Biden is the weakest major party nominee in recent history — but that might be the point
No one will believe that a once-in-a-generation political talent has been wasted if Trump wins a second term, which is still the most likely outcome in November
With Bernie Sanders's inexplicably delayed exit from the presidential primary on Wednesday, it is final: Joe Biden is the presumptive Democratic nominee. I say "presumptive" not only because he has not been formally nominated by his party, but because we have no idea when the Democratic National Convention will end up being held or where. Indeed, it is still unclear whether anything like a national presidential convention will be held at all this year for either of our major political parties. These events are the culmination of a process that begins in many cases at the levels of individual counties, where delegates are selected and sent on to statewide meetings and from there to the national convention. I fully expect to see the process revised from the bottom up and the top down simultaneously between now and July.
But all of that is a formality. Barring some unforeseen accident or a top-secret Zoom convocation of party elders bent on replacing him with Andrew Cuomo, Biden is going to be the one to run against Donald Trump in November, regardless of whether thousands of minor functionaries end up assembling in Milwaukee for a week of pointless roll-call votes and binge drinking. The general election has already begun.

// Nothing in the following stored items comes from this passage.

(* ===== verification/AuctionManager.v ===== *)
(** * Collateral auctions

    [modules/auction-manager/src/lib.rs]: the auctions the treasury sells
    confiscated collateral in, as handlers called by the auction pallet (a new
    bid, the end of an auction), by the treasury (a new auction, a
    cancellation) and by the offchain worker after a shutdown. *)
From S2P Require Import Prelude FixedPoint Primitives Runtime Sample Support.

(** ** [impl CollateralAuctionItem] *)
Section Item.
Context `{Config}.

Definition always_forward (a : CollateralAuctionItem) : bool := target a =? 0.
Definition in_reverse_stage (a : CollateralAuctionItem) (bid_price : Balance) : bool :=
  negb (always_forward a) && (target a <=? bid_price).
Definition payment_amount (a : CollateralAuctionItem) (bid_price : Balance) : Balance :=
  if always_forward a then bid_price else Z.min (target a) bid_price.
Definition collateral_amount (a : CollateralAuctionItem) (last_bid_price new_bid_price : Balance)
    : Balance :=
  if in_reverse_stage a new_bid_price && (last_bid_price <? new_bid_price) then
    default (amount a) (n ← checked_from_rational (Z.max last_bid_price (target a)) new_bid_price;
                        checked_mul_int n (amount a))
  else amount a.
Definition with_amount (n : Balance) (a : CollateralAuctionItem) : CollateralAuctionItem :=
  mkAuctionItem (refund_recipient a) (currency_id a) (initial_amount a) n (target a) (start_time a).
End Item.

(** [orml_traits::OnNewBidResult] *)
Record OnNewBidResult := mkNewBidResult { accept_bid : bool; auction_end_change : Change (option BlockNumber) }.

Section Model.
Context `{Config, !CDPTreasury, !CDPTreasuryExtended, !DEXManager, !PriceProvider, !EmergencyShutdown}.

(** ** Storage access *)
Definition collateral_auctions (id : AuctionId) (s : State) : option CollateralAuctionItem :=
  CollateralAuctions (st_auctions s) !! id.
Definition total_collateral_in_auction (c : CurrencyId) (s : State) : Balance :=
  default 0 (TotalCollateralInAuction (st_auctions s) !! c).
Definition total_target_in_auction (s : State) : Balance := TotalTargetInAuction (st_auctions s).
Definition with_auctions (f : AuctionStorage -> AuctionStorage) (s : State) : State :=
  set_auctions (f (st_auctions s)) s.
Definition put_auction (id : AuctionId) (a : CollateralAuctionItem) : Run unit :=
  modify (with_auctions (fun x => mkAuctions (<[id := a]> (CollateralAuctions x))
    (TotalCollateralInAuction x) (TotalTargetInAuction x))).
Definition take_auction (id : AuctionId) : Run (option CollateralAuctionItem) :=
  a ← gets (collateral_auctions id);
  _ ← modify (with_auctions (fun x => mkAuctions (delete id (CollateralAuctions x))
        (TotalCollateralInAuction x) (TotalTargetInAuction x)));
  mret a.
Definition put_total_collateral (c : CurrencyId) (n : Balance) : Run unit :=
  modify (with_auctions (fun x => mkAuctions (CollateralAuctions x)
    (<[c := n]> (TotalCollateralInAuction x)) (TotalTargetInAuction x))).
Definition put_total_target (n : Balance) : Run unit :=
  modify (with_auctions (fun x => mkAuctions (CollateralAuctions x)
    (TotalCollateralInAuction x) n)).
(** [mutate] with [saturating_sub] *)
Definition decrease_total_collateral (c : CurrencyId) (n : Balance) : Run unit :=
  t ← gets (total_collateral_in_auction c); put_total_collateral c (U128.saturating_sub t n).
Definition decrease_total_target (n : Balance) : Run unit :=
  t ← gets total_target_in_auction; put_total_target (U128.saturating_sub t n).

Definition get_last_bid (id : AuctionId) (s : State) : option (AccountId * Balance) :=
  info ← auction_info (st_auction_ext s) id; ai_bid info.

(** Block numbers are 32-bit and wrap around. *)
Definition block_add (a b : BlockNumber) : BlockNumber := (a + b) mod (U32_MAX + 1).

(** ** Bids *)
Definition check_minimum_increment (new_price last_price target_price : Balance)
    (minimum_increment : Rate) : bool :=
  match checked_mul_int minimum_increment (Z.max target_price last_price),
        U128.checked_sub new_price last_price with
  | Some target, Some result => target <=? result
  | _, _ => false
  end.
Definition get_minimum_increment_size (now start_block : BlockNumber) : Rate :=
  if block_add start_block AuctionDurationSoftCap <=? now
  then fx_saturating_mul MinimumIncrementSize (fx_from_integer 2)
  else MinimumIncrementSize.
Definition get_auction_time_to_close (now start_block : BlockNumber) : BlockNumber :=
  if block_add start_block AuctionDurationSoftCap <=? now
  then AuctionTimeToClose / 2 else AuctionTimeToClose.

Definition swap_bidders (new_bidder : AccountId) (last_bidder : option AccountId) : Run unit :=
  _ ← inc_consumers new_bidder;
  match last_bidder with Some who => dec_consumers who | None => mret tt end.

(** The refund of collateral when the bid is in the reverse stage; returns the
    auction as it is written back. *)
Definition reverse_stage_refund (a : CollateralAuctionItem) (last_bid_price new_bid_price : Balance)
    : Run CollateralAuctionItem :=
  if in_reverse_stage a new_bid_price then
    let new_collateral_amount := collateral_amount a last_bid_price new_bid_price in
    let refund_collateral_amount := U128.saturating_sub (amount a) new_collateral_amount in
    if negb (refund_collateral_amount =? 0) then
      _ ← withdraw_collateral (refund_recipient a) (currency_id a) refund_collateral_amount;
      _ ← decrease_total_collateral (currency_id a) refund_collateral_amount;
      mret (with_amount new_collateral_amount a)
    else mret a
  else mret a.

Definition collateral_auction_bid_handler (now : BlockNumber) (id : AuctionId)
    (new_bid : AccountId * Balance) (last_bid : option (AccountId * Balance)) : Run BlockNumber :=
  transactional (
    let '(new_bidder, new_bid_price) := new_bid in
    _ ← ensure (negb (new_bid_price =? 0)) (AuctionManagerE AuctionManagerError.InvalidBidPrice);
    auction ← gets (collateral_auctions id);
    a ← ok_or auction (AuctionManagerE AuctionManagerError.AuctionNotExists);
    let last_bid_price := match last_bid with Some (_, price) => price | None => 0 end in
    _ ← ensure (check_minimum_increment new_bid_price last_bid_price (target a)
                  (get_minimum_increment_size now (start_time a)))
          (AuctionManagerE AuctionManagerError.InvalidBidPrice);
    let payment := payment_amount a new_bid_price in
    payment ← match last_bid with
      | Some (last_bidder, _) =>
          let refund := payment_amount a last_bid_price in
          _ ← transfer GetStableCurrencyId new_bidder last_bidder refund;
          ok_or (U128.checked_sub payment refund) (AuctionManagerE AuctionManagerError.InvalidBidPrice)
      | None => mret payment
      end;
    _ ← deposit_surplus new_bidder payment;
    a' ← reverse_stage_refund a last_bid_price new_bid_price;
    _ ← swap_bidders new_bidder (fst <$> last_bid);
    _ ← put_auction id a';
    mret (block_add now (get_auction_time_to_close now (start_time a)))).

Definition on_new_bid (now : BlockNumber) (id : AuctionId) (new_bid : AccountId * Balance)
    (last_bid : option (AccountId * Balance)) : Run OnNewBidResult :=
  bid_result ← attempt (collateral_auction_bid_handler now id new_bid last_bid);
  mret match bid_result with
       | inl new_auction_end_time => mkNewBidResult true (NewValue (Some new_auction_end_time))
       | inr _ => mkNewBidResult false NoChange
       end.

(** ** The end of an auction *)
(** Whether the exchange would pay more than the winner's bid. *)
Definition dex_beats_bid (a : CollateralAuctionItem) (bid_price : Balance) (s : State) : bool :=
  negb (in_reverse_stage a bid_price)
  && (bid_price <? default 0 (get_swap_target_amount [currency_id a; GetStableCurrencyId] (amount a) None s)).

(** The exchange takes the auction; [true] when the swap failed and the
    winner gets the collateral. *)
Definition dex_take (id : AuctionId) (a : CollateralAuctionItem) (bidder : AccountId) (bid_price : Balance)
    : Run bool :=
  res ← attempt (swap_exact_collateral_to_stable (currency_id a) (amount a) 0 None None true);
  match res with
  | inl stable_amount =>
      _ ← attempt (issue_debit bidder bid_price false);
      _ ← (if in_reverse_stage a stable_amount then
             refund_amount ← expect (U128.checked_sub stable_amount (target a));
             _ ← attempt (issue_debit (refund_recipient a) refund_amount false);
             mret tt
           else mret tt);
      _ ← deposit_event (DEXTakeCollateralAuction id (currency_id a) (amount a) stable_amount);
      mret false
  | inr _ => mret true
  end.

Definition deal (id : AuctionId) (a : CollateralAuctionItem) (bidder : AccountId) (bid_price : Balance)
    : Run unit :=
  _ ← attempt (withdraw_collateral bidder (currency_id a) (amount a));
  deposit_event (CollateralAuctionDealt id (currency_id a) (amount a) bidder (payment_amount a bid_price)).

Definition collateral_auction_end_handler (id : AuctionId) (a : CollateralAuctionItem)
    (winner : option (AccountId * Balance)) : Run unit :=
  _ ← match winner with
      | Some (bidder, bid_price) =>
          beats ← gets (dex_beats_bid a bid_price);
          should_deal ← (if beats : bool then dex_take id a bidder bid_price else mret true);
          if should_deal : bool then deal id a bidder bid_price else mret tt
      | None => deposit_event (CancelAuction id)
      end;
  _ ← dec_consumers (refund_recipient a);
  _ ← decrease_total_collateral (currency_id a) (amount a);
  decrease_total_target (target a).

Definition on_auction_ended (id : AuctionId) (winner : option (AccountId * Balance)) : Run unit :=
  auction ← take_auction id;
  _ ← match auction with
      | Some a => collateral_auction_end_handler id a winner
      | None => mret tt
      end;
  match winner with Some (bidder, _) => dec_consumers bidder | None => mret tt end.

(** ** Cancellation *)
Definition cancel_collateral_auction (id : AuctionId) (a : CollateralAuctionItem) : Run unit :=
  last_bid ← gets (get_last_bid id);
  _ ← match last_bid with
      | Some (_, bid_price) =>
          ensure (negb (in_reverse_stage a bid_price)) (AuctionManagerE AuctionManagerError.InReverseStage)
      | None => mret tt
      end;
  price ← gets (get_relative_price GetStableCurrencyId (currency_id a));
  settle_price ← ok_or price (AuctionManagerE AuctionManagerError.InvalidFeedPrice);
  let confiscate_collateral_amount :=
    if always_forward a then amount a
    else Z.min (saturating_mul_int settle_price (target a)) (amount a) in
  let refund_collateral_amount := U128.saturating_sub (amount a) confiscate_collateral_amount in
  _ ← withdraw_collateral (refund_recipient a) (currency_id a) refund_collateral_amount;
  _ ← match last_bid with
      | Some (bidder, bid_price) =>
          _ ← issue_debit bidder bid_price false; dec_consumers bidder
      | None => mret tt
      end;
  _ ← dec_consumers (refund_recipient a);
  _ ← decrease_total_collateral (currency_id a) (amount a);
  decrease_total_target (target a).

Definition remove_ext_auction (id : AuctionId) : Run unit :=
  modify (fun s => set_auction_ext (remove_auction id (st_auction_ext s)) s).
Definition am_cancel_auction (id : AuctionId) : Run unit :=
  auction ← take_auction id;
  a ← ok_or auction (AuctionManagerE AuctionManagerError.AuctionNotExists);
  _ ← cancel_collateral_auction id a;
  remove_ext_auction id.

(** The unsigned extrinsic and its validation. *)
Definition cancel (origin : Origin) (id : AuctionId) : Run unit :=
  transactional (
    _ ← ensure_none origin;
    shutdown ← gets is_shutdown;
    _ ← ensure shutdown (AuctionManagerE AuctionManagerError.MustAfterShutdown);
    _ ← am_cancel_auction id;
    deposit_event (CancelAuction id)).
Definition validate_cancel (id : AuctionId) (s : State) : Validity :=
  if negb (is_shutdown s) then InvalidCall
  else match collateral_auctions id s with
       | Some a =>
           match get_last_bid id s with
           | Some (_, bid_price) => if in_reverse_stage a bid_price then InvalidStale else Valid
           | None => Valid
           end
       | None => InvalidStale
       end.
(** The auctions of a batch of the offchain worker's iteration that it
    submits a cancellation for. *)
Definition offchain_submits (ids : list AuctionId) (s : State) : list AuctionId :=
  List.filter (fun id =>
    match collateral_auctions id s, get_last_bid id s with
    | Some a, Some (_, last_bid_price) => negb (in_reverse_stage a last_bid_price)
    | _, _ => true
    end) ids.

(** ** New auctions *)
Definition ext_new_auction (start : BlockNumber) (fin : option BlockNumber) : Run AuctionId :=
  fun s => match new_auction start fin (st_auction_ext s) with
           | inl (id, x) => (Ok id, set_auction_ext x s)
           | inr e => (Err e, s)
           end.
Definition am_new_collateral_auction (recipient : AccountId) (c : CurrencyId)
    (amount target : Balance) : Run unit :=
  _ ← ensure (negb (amount =? 0)) (AuctionManagerE AuctionManagerError.InvalidAmount);
  total ← gets (total_collateral_in_auction c);
  n ← ok_or (U128.checked_add total amount) (AuctionManagerE AuctionManagerError.InvalidAmount);
  _ ← put_total_collateral c n;
  _ ← (if negb (target =? 0) then
         total_target ← gets total_target_in_auction;
         n ← ok_or (U128.checked_add total_target target) (AuctionManagerE AuctionManagerError.InvalidAmount);
         put_total_target n
       else mret tt);
  start ← gets (fun s => block_number (st_env s));
  id ← ext_new_auction start None;
  _ ← put_auction id (mkAuctionItem recipient c amount amount target start);
  _ ← inc_consumers recipient;
  deposit_event (NewCollateralAuction id c amount target).
End Model.

#[export] Instance auction_manager `{Config, !CDPTreasury, !PriceProvider} : AuctionManager := {
  new_collateral_auction := am_new_collateral_auction;
  cancel_auction := am_cancel_auction;
  get_total_collateral_in_auction := total_collateral_in_auction;
  get_total_target_in_auction := total_target_in_auction;
}.

#[export] Instance auction_manager_laws `{ConfigLaws} `{!CDPTreasury, !PriceProvider} : AuctionManagerLaws.
Proof.
  split. intros who c n t s. unfold new_collateral_auction, auction_manager, am_new_collateral_auction. wp_guards.
  assert (Hend : forall m cols tot,
    let s1 := set_auctions (mkAuctions m cols tot) s in
    wp (start ← gets (fun s => block_number (st_env s));
        id ← ext_new_auction start None;
        _ ← put_auction id (mkAuctionItem who c n n t start);
        _ ← inc_consumers who;
        deposit_event (NewCollateralAuction id c n t)) (fun _ => auction_frame s) (fun _ _ => True) s1).
  { intros m cols tot s1. wp_guards. unfold ext_new_auction, wp at 1. cbv beta.
    destruct (new_auction (block_number (st_env s1)) None (st_auction_ext s1)) as [[id x]|e]; [|done]. apply wp_bind. unfold put_auction. apply wp_modify.
    apply wp_bind. unfold inc_consumers. apply wp_modify. apply wp_event.
    destruct (sys_inc_consumers _ _); do 4 eexists; subst s1; reflexivity || (cbn; by destruct s). }
  unfold put_total_collateral. wp_guards. wp_branch.
  - wp_guards. unfold put_total_target. apply wp_modify. apply Hend.
  - apply wp_ret. apply Hend.
Qed.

I do not think it is even a slight exaggeration to say that Biden is the weakest nominee fielded by a major political party in the modern history of this country. Never mind the fact that Trump's approval ratings, which at the beginning of the current pandemic were higher than Barack Obama's at a comparable point in his first term, remain solid and that recent polls show a steady plurality of Americans supporting his response to the pandemic: he is an incumbent, one who enjoys all the ordinary built-in advantages in addition to the unexpected one of being president in the middle of a crisis, which is generally not a time when Americans prefer to change who is in charge. Meanwhile, in addition to Biden's now-forgotten history of handsy behavior, the recent allegations of what we bloodlessly refer to as "sexual misconduct" (about which there has been media silence so ubiquitous it is all but conspiratorial), his seemingly unacceptable record on issues from foreign policy to race to health care, his undeniable cognitive decline, which becomes more pronounced every time he attempts to communicate, he is a victim of circumstances. Biden is totally irrelevant to the news cycle and will remain so for weeks and perhaps even months to come in a way that no candidate has been since the emergence of the primary system. There will be no travel, no speeches, no closed-door fundraisers with mega-donors, no campaign headquarters or extensive meetings with potential running mates or cabinet members. His campaign is an idea, something that exists on Wikipedia and occasionally on CNN when there is no breaking pandemic-related news, not something that demands the attention of every living American.
The strangest thing about this is that the present situation is exactly what Biden's campaign hoped would be possible. Instead of subjecting him to a long travel schedule, more debates with Bernie Sanders, speeches, events, and the near-certainty of more embarrassing encounters with potential supporters, Biden is able to stay at home, to rest, to address the public at his leisure with as much preparation as he likes and, for the foreseeable future, on only a single topic. It is a minimalist campaign for a minimally acceptable candidate. It is also the campaign his people always wanted to run anyway.
Why is this the case? I have suspected for some time that the DNC and party leaders like Nancy Pelosi and Chuck Schumer wanted to see Biden as the nominee precisely because he is expendable. Here is someone who has paid his dues, who enjoys widespread approval ratings and near unanimous favor among actual Democratic primary voters (not, as his opponents have learned, the same people who make podcasts or tweet angrily at DNC officials) and can still afford to lose without setting the party back in 2024. No one will believe that a once-in-a-generation political talent has been wasted if Biden loses to the incumbent, which is still the most likely outcome in November. They have everything to gain and nothing to lose by pitting the former vice president against Donald Trump.
This is not to suggest that DNC elites would not be happy to see him in office. On balance, even Democrats prefer winning to losing. It is also not, in fact, impossible for Biden to pull it off in November. But he is not the candidate of a confident, self-assured party running against a hopelessly beatable incumbent. What Biden's nomination reminds us of is that in electoral politics, as in life, carefully managed low expectations are often the secret to happiness.